Сформировала ее не та кровь, что пролилась по бедрам. Но кровь, что пролилась на тот мраморный пол.
Бывают на невинности такие пятна, которые не выцветают никогда.
Глава сорок вторая
Я настояла на том, чтобы идти в апартаменты самой, хотя едва могла передвигаться. Мы уже далеко продвинулись по залу, когда Анджелика, четвертый и последний участник, прорвалась через дверь в Лунный дворец. Видимо, задержалась в попытке найти Айвена. Но вернулась она одна. Ее бессловесный крик эхом отразился от каждого закутка Лунного дворца.

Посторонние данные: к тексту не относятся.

(* ===== verification/Datalayer.v ===== *)
(** The data layer's store: pkg/framework/interface/datalayer (attribute maps,
    models, the [Datastore] interface), the values kept in attributes (pricing,
    modelgroups, accumulator, and the request counts of
    plugins/datalayer/requestmetadata), and pkg/datastore/inmemory.

    A [Model] is a pointer: a request keeps using the models it was given after
    they are deleted from the store. The in-memory store is therefore a heap of
    model objects and a map from names to pointers. The plugins are modelled
    and verified against the class [Datastore]; the in-memory store is an
    instance of it. *)

From Stdlib Require Import String.
From S2P Require Import Prelude GoFloat GoValue Envoy Message World.

Local Open Scope string_scope.
Local Open Scope list_scope.

(** github.com/caio/go-tdigest/v5: the quantile digest of the cost samples. *)
Class TDigest : Type := {
  tdigest : Type;
  td_New : float64 → tdigest + goerror;
  td_Add : tdigest → float64 → tdigest + goerror;
  td_Clone : tdigest → tdigest
}.

Definition CostDigestAttributeKey : string := "cost_digest".
Definition GroupsAttributeKey : string := "model_groups".
Definition TokenPricesAttributeKey : string := "token_prices".
Definition RequestMetadataAttributeKey : string := "request-metadata".

(** ** Attribute values *)

Record ModelPriceShape := { InputPerMillion : float64; OutputPerMillion : float64 }.
Record TokenPrices := { InputTokenPrice : float64; OutputTokenPrice : float64 }.

Definition million : float64 := f_of_Z 1000000.

Definition ToTokenPrices (s : ModelPriceShape) : TokenPrices :=
  {| InputTokenPrice := fdiv (InputPerMillion s) million;
     OutputTokenPrice := fdiv (OutputPerMillion s) million |}.

Abbreviation Groups := (list string).

Definition Groups_Contains (g : Groups) (name : string) : bool :=
  existsb (λ x, String.eqb x name) g.

Record RequestMetadataCount := { Requests : Z; Tokens : Z }.

Section datalayer.
Context `{TD : TDigest}.

(** The types that implement [Cloneable]. *)
Inductive Cloneable : Type :=
| CTokenPrices (p : TokenPrices)
| CGroups (g : Groups)
| CRequestMetadataCount (r : RequestMetadataCount)
| CCostDigest (d : tdigest).

Definition Clone (v : Cloneable) : Cloneable :=
  match v with
  | CTokenPrices p => CTokenPrices {| InputTokenPrice := InputTokenPrice p;
                                      OutputTokenPrice := OutputTokenPrice p |}
  | CGroups g => CGroups g
  | CRequestMetadataCount r => CRequestMetadataCount r
  | CCostDigest d => CCostDigest (td_Clone d)
  end.

Definition as_token_prices (v : Cloneable) : option TokenPrices :=
  match v with CTokenPrices p => Some p | _ => None end.
Definition as_groups (v : Cloneable) : option Groups :=
  match v with CGroups g => Some g | _ => None end.
Definition as_request_count (v : Cloneable) : option RequestMetadataCount :=
  match v with CRequestMetadataCount r => Some r | _ => None end.
Definition as_cost_digest (v : Cloneable) : option tdigest :=
  match v with CCostDigest d => Some d | _ => None end.

(** ** Attribute maps *)

Abbreviation Attributes := (gmap string Cloneable).

Definition NewAttributes : Attributes := ∅.

(** [None] is the nil value. *)
Definition Put (key : string) (value : option Cloneable) (a : Attributes) : Attributes :=
  if String.eqb key "" then a
  else match value with
       | None => a
       | Some v => <[key := v]> a
       end.

Definition Get (a : Attributes) (key : string) : option Cloneable := Clone <$> a !! key.

Definition DeleteAttr (key : string) (a : Attributes) : Attributes := delete key a.

Definition Keys `{MapOrder} (a : Attributes) : list string := (go_range a).*1.

(** The copy stores the values themselves, not clones of them. *)
Definition CloneAttributes `{MapOrder} (a : Attributes) : Attributes :=
  foldl (λ c kv, Put kv.1 (Some kv.2) c) NewAttributes (go_range a).

(** [ReadAttributeKey[T]], with the type assertion to [T]. The error texts,
    which quote the key and name the types, are not modelled. *)
Definition ReadAttributeKey {T} (assert : Cloneable → option T) (a : Attributes)
    (key : string) : T + goerror :=
  match Get a key with
  | None => inr (ENew "attribute not found")
  | Some raw => match assert raw with
                | Some v => inl v
                | None => inr (ENew "unexpected type for key")
                end
  end.

Lemma Clone_token_prices p : Clone (CTokenPrices p) = CTokenPrices p.
Proof. by destruct p. Qed.

Lemma Get_Put k v a : k ≠ "" → Get (Put k (Some v) a) k = Some (Clone v).
Proof.
  intros Hk. unfold Get, Put. destruct (String.eqb_spec k ""); [done|].
  by rewrite lookup_insert_eq.
Qed.

Lemma Get_Put_ne k k' v a : k ≠ k' → Get (Put k v a) k' = Get a k'.
Proof.
  intros Hk. unfold Get, Put. destruct (String.eqb k ""); [done|].
  destruct v; [|done]. by rewrite lookup_insert_ne.
Qed.

Lemma CloneAttributes_eq `{MapOrder} a : a !! "" = None → CloneAttributes a = a.
Proof.
  intros Hne. unfold CloneAttributes.
  assert (∀ l (c : Attributes), (∀ kv, kv ∈ l → kv.1 ≠ "") → NoDup l.*1 →
    foldl (λ c kv, Put kv.1 (Some kv.2) c) c l = list_to_map l ∪ c) as Hfold.
  { induction l as [|[k v] l IH]; intros c Hl Hnd; simpl.
    - by rewrite map_empty_union.
    - apply NoDup_cons in Hnd as [Hni Hnd].
      rewrite IH; [|intros kv Hkv; apply Hl; by right|done].
      unfold Put. simpl. destruct (String.eqb_spec k "") as [->|_].
      { destruct (Hl ("", v)); [by left|done]. }
      rewrite <- insert_union_r by (by apply not_elem_of_list_to_map_1).
      by rewrite insert_union_l. }
  rewrite Hfold; [unfold NewAttributes; by rewrite map_union_empty, list_to_map_go_range
                 | |apply NoDup_fst_go_range].
  intros [k v] Hkv Hk. simpl in Hk. subst. apply elem_of_go_range in Hkv. congruence.
Qed.

(** ** The Datastore interface *)

Abbreviation Ptr := positive.

(** The operations of [datalayer.Datastore] and of the models it hands out,
    on a state [S] that holds the store. [view] is what the store contains by
    name, [current s n p] says that [p] is the model the store has for [n]. *)
Class Datastore (S : Type) : Type := {
  GetOrCreateModel : string → S → Ptr * S;
  DeleteModel : string → S → S;
  GetModels : (Ptr → bool) → S → list Ptr;
  GetName : S → Ptr → string;
  GetAttributes : S → Ptr → Attributes;
  update_attributes : (Attributes → Attributes) → Ptr → S → S;

  store_ok : S → Prop;
  current : S → string → Ptr → Prop;
  view : S → gmap string Attributes;

  current_view s n p : store_ok s → current s n p →
    GetName s p = n ∧ view s !! n = Some (GetAttributes s p);
  view_current s n : store_ok s → is_Some (view s !! n) → ∃ p, current s n p;
  current_unique s n p p' : current s n p → current s n p' → p = p';
  GetOrCreateModel_spec s n p s' : store_ok s → GetOrCreateModel n s = (p, s') →
    store_ok s' ∧ current s' n p ∧
    view s' = match view s !! n with Some _ => view s | None => <[n := NewAttributes]> (view s) end;
  DeleteModel_spec s n : store_ok s →
    store_ok (DeleteModel n s) ∧ view (DeleteModel n s) = delete n (view s) ∧
    ∀ p, GetName (DeleteModel n s) p = GetName s p;
  GetModels_spec s P : store_ok s →
    NoDup (GetModels P s) ∧
    ∀ p, p ∈ GetModels P s ↔ (∃ n, current s n p) ∧ P p = true;
  update_spec s f n p : store_ok s → current s n p →
    store_ok (update_attributes f p s) ∧ current (update_attributes f p s) n p ∧
    view (update_attributes f p s) = alter f n (view s)
}.

Definition AllModelsPredicate : Ptr → bool := λ _, true.

(** ** The in-memory store *)

Record ModelObject := { m_name : string; m_attributes : Attributes }.

Definition NewModel (name : string) : ModelObject :=
  {| m_name := name; m_attributes := NewAttributes |}.

Record Store :=
  { heap : gmap Ptr ModelObject; models : gmap string Ptr; next : Ptr }.

Definition NewDatastore : Store := {| heap := ∅; models := ∅; next := 1 |}.

Definition store_GetOrCreateModel (name : string) (s : Store) : Ptr * Store :=
  match models s !! name with
  | Some m => (m, s)
  | None => (next s, {| heap := <[next s := NewModel name]> (heap s);
                        models := <[name := next s]> (models s);
                        next := Pos.succ (next s) |})
  end.

Definition store_DeleteModel (name : string) (s : Store) : Store :=
  {| heap := heap s; models := delete name (models s); next := next s |}.

Definition store_GetModels `{MapOrder} (predicate : Ptr → bool) (s : Store) : list Ptr :=
  base.filter (λ p, predicate p = true) (go_range (models s)).*2.

(** [m.GetName()], [m.GetAttributes()]. *)
Definition object (s : Store) (p : Ptr) : ModelObject := default (NewModel "") (heap s !! p).

Definition store_update (f : Attributes → Attributes) (p : Ptr) (s : Store) : Store :=
  {| heap := alter (λ m, {| m_name := m_name m; m_attributes := f (m_attributes m) |}) p (heap s);
     models := models s; next := next s |}.

(** Every name points to an allocated object of that name. *)
Definition store_wf (s : Store) : Prop :=
  (∀ n p, models s !! n = Some p → ∃ m, heap s !! p = Some m ∧ m_name m = n) ∧
  (∀ p, is_Some (heap s !! p) → (p < next s)%positive).

Definition store_view (s : Store) : gmap string Attributes :=
  (λ p, m_attributes (object s p)) <$> models s.

Lemma store_wf_new : store_wf NewDatastore.
Proof. split; simpl; [done|]. intros p. rewrite lookup_empty. by intros [? ?]. Qed.

Lemma store_wf_inj s n n' p :
  store_wf s → models s !! n = Some p → models s !! n' = Some p → n = n'.
Proof.
  intros [Hw _] H H'. destruct (Hw _ _ H) as (m & Hm & <-).
  destruct (Hw _ _ H') as (m' & Hm' & <-). congruence.
Qed.

Lemma store_next_fresh s p m : store_wf s → heap s !! p = Some m → p ≠ next s.
Proof. intros [_ Hn] Hp ->. specialize (Hn (next s) (mk_is_Some _ _ Hp)). lia. Qed.

Lemma store_GetOrCreateModel_spec s n p s' :
  store_wf s → store_GetOrCreateModel n s = (p, s') →
  store_wf s' ∧ models s' !! n = Some p ∧
  store_view s' = match store_view s !! n with
                  | Some _ => store_view s
                  | None => <[n := NewAttributes]> (store_view s)
                  end.
Proof.
  intros Hwf. unfold store_GetOrCreateModel, store_view. rewrite lookup_fmap.
  destruct (models s !! n) as [q|] eqn:E; intros [= <- <-]; simpl; [done|].
  split_and!; [|by rewrite lookup_insert_eq|].
  - split; simpl.
    + intros n' p'. destruct (decide (n' = n)) as [->|Hne].
      * rewrite lookup_insert_eq. intros [= <-]. exists (NewModel n).
        by rewrite lookup_insert_eq.
      * rewrite lookup_insert_ne by done. intros Hp'.
        destruct (proj1 Hwf _ _ Hp') as (m & Hm & Hmn). exists m.
        pose proof (store_next_fresh _ _ _ Hwf Hm). by rewrite lookup_insert_ne.
    + intros p'. destruct (decide (p' = next s)) as [->|Hne]; [lia|].
      rewrite lookup_insert_ne by done. intros H. pose proof (proj2 Hwf _ H). lia.
  - rewrite fmap_insert. unfold object at 1. simpl. rewrite lookup_insert_eq. simpl. f_equal.
    apply map_fmap_ext. intros n' p' Hp'.
    destruct (proj1 Hwf _ _ Hp') as (m & Hm & _).
    pose proof (store_next_fresh _ _ _ Hwf Hm). unfold object. simpl.
    by rewrite lookup_insert_ne.
Qed.

Lemma store_update_spec s f n p :
  store_wf s → models s !! n = Some p →
  store_wf (store_update f p s) ∧ store_view (store_update f p s) = alter f n (store_view s).
Proof.
  intros Hwf Hp. split.
  - split; simpl.
    + intros n' p' Hp'. destruct (proj1 Hwf _ _ Hp') as (m & Hm & Hmn).
      destruct (decide (p = p')) as [->|];
        [rewrite lookup_alter_eq|rewrite lookup_alter_ne by done]; rewrite Hm; naive_solver.
    + intros p' H. apply (proj2 Hwf). destruct (decide (p = p')) as [->|].
      * rewrite lookup_alter_eq in H. by rewrite fmap_is_Some in H.
      * by rewrite lookup_alter_ne in H.
  - unfold store_view. simpl. apply map_eq. intros n'.
    destruct (proj1 Hwf _ _ Hp) as (m & Hm & _).
    destruct (decide (n' = n)) as [->|Hne].
    + rewrite lookup_alter_eq, !lookup_fmap, Hp. simpl. unfold object. simpl.
      by rewrite lookup_alter_eq, Hm.
    + rewrite lookup_alter_ne by done. rewrite !lookup_fmap.
      destruct (models s !! n') as [p'|] eqn:E; simpl; [|done]. unfold object. simpl.
      rewrite lookup_alter_ne; [done|]. intros <-. by destruct (store_wf_inj _ _ _ _ Hwf E Hp).
Qed.

Lemma store_GetModels_spec `{MapOrder} s P :
  store_wf s →
  NoDup (store_GetModels P s) ∧
  ∀ p, p ∈ store_GetModels P s ↔ (∃ n, models s !! n = Some p) ∧ P p = true.
Proof.
  intros Hwf. split.
  - apply NoDup_filter, NoDup_fmap_2_strong.
    + intros [n p] [n' p'] H1 H2 ?. simpl in *. subst. apply elem_of_go_range in H1, H2.
      by rewrite (store_wf_inj _ _ _ _ Hwf H1 H2).
    + rewrite go_range_perm. apply NoDup_map_to_list.
  - intros p. unfold store_GetModels. rewrite list_elem_of_filter, list_elem_of_fmap.
    split.
    + intros (HP & [n p'] & -> & Hin%elem_of_go_range). eauto.
    + intros ((n & Hn) & HP). split; [done|]. exists (n, p).
      split; [done|]. by apply elem_of_go_range.
Qed.

#[export] Program Instance Store_Datastore `{MapOrder} : Datastore Store := {
  GetOrCreateModel := store_GetOrCreateModel;
  DeleteModel := store_DeleteModel;
  GetModels := store_GetModels;
  GetName s p := m_name (object s p);
  GetAttributes s p := m_attributes (object s p);
  update_attributes := store_update;
  store_ok := store_wf;
  current s n p := models s !! n = Some p;
  view := store_view
}.
Next Obligation.
  intros MO s n p Hwf Hp. simpl in *. destruct (proj1 Hwf _ _ Hp) as (m & Hm & Hn). unfold store_view.
  rewrite lookup_fmap, Hp. simpl. unfold object. rewrite Hm. by split.
Qed.
Next Obligation. intros MO s n _ H. unfold store_view in H. by rewrite lookup_fmap, fmap_is_Some in H. Qed.
Next Obligation. intros MO s n p p' H H'. simpl in *. congruence. Qed.
Next Obligation. intros MO s n p s'. apply store_GetOrCreateModel_spec. Qed.
Next Obligation.
  intros MO s n Hwf. split; [split|split; [by apply fmap_delete|done]].
  - simpl. intros n' p [_ Hp]%lookup_delete_Some. by apply Hwf.
  - by apply Hwf.
Qed.
Next Obligation. intros MO s P. apply store_GetModels_spec. Qed.
Next Obligation.
  intros MO s f n p Hwf Hp. destruct (store_update_spec s f n p Hwf Hp) as [H1 H2].
  split; [exact H1|split; [exact Hp|exact H2]].
Qed.
End datalayer.

Abbreviation Ptr := positive.
Abbreviation Attributes := (gmap string Cloneable).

Этот звук вторил чему-то внутри меня, что я не умела распознать.
Я схватилась за живот. Под пальцами пузырилась кровь. Но я ее не чувствовала. Чувствовала только грубый пепел Салине – или того, что осталось от Салине.
Я думала о тысячах людей, горящих в энергии Астериса.
Я думала об их легких, иссыхающих в том ядовитом дыму.
О маленьком мальчике и маленькой девочке, которых помнила лишь смутно, и позволяла себе помечтать, как они где-то живут. Теперь я думала об их телах, лежащих глубоко под осколками войны, которой они не хотели.
Райн закрыл за нами дверь. Я споткнулась, чуть не упав на колени, отчего он резко вышел из прострации и приобнял меня. Я сжалась.
– Надо тебя подлатать, – сказал он, не дав мне возразить.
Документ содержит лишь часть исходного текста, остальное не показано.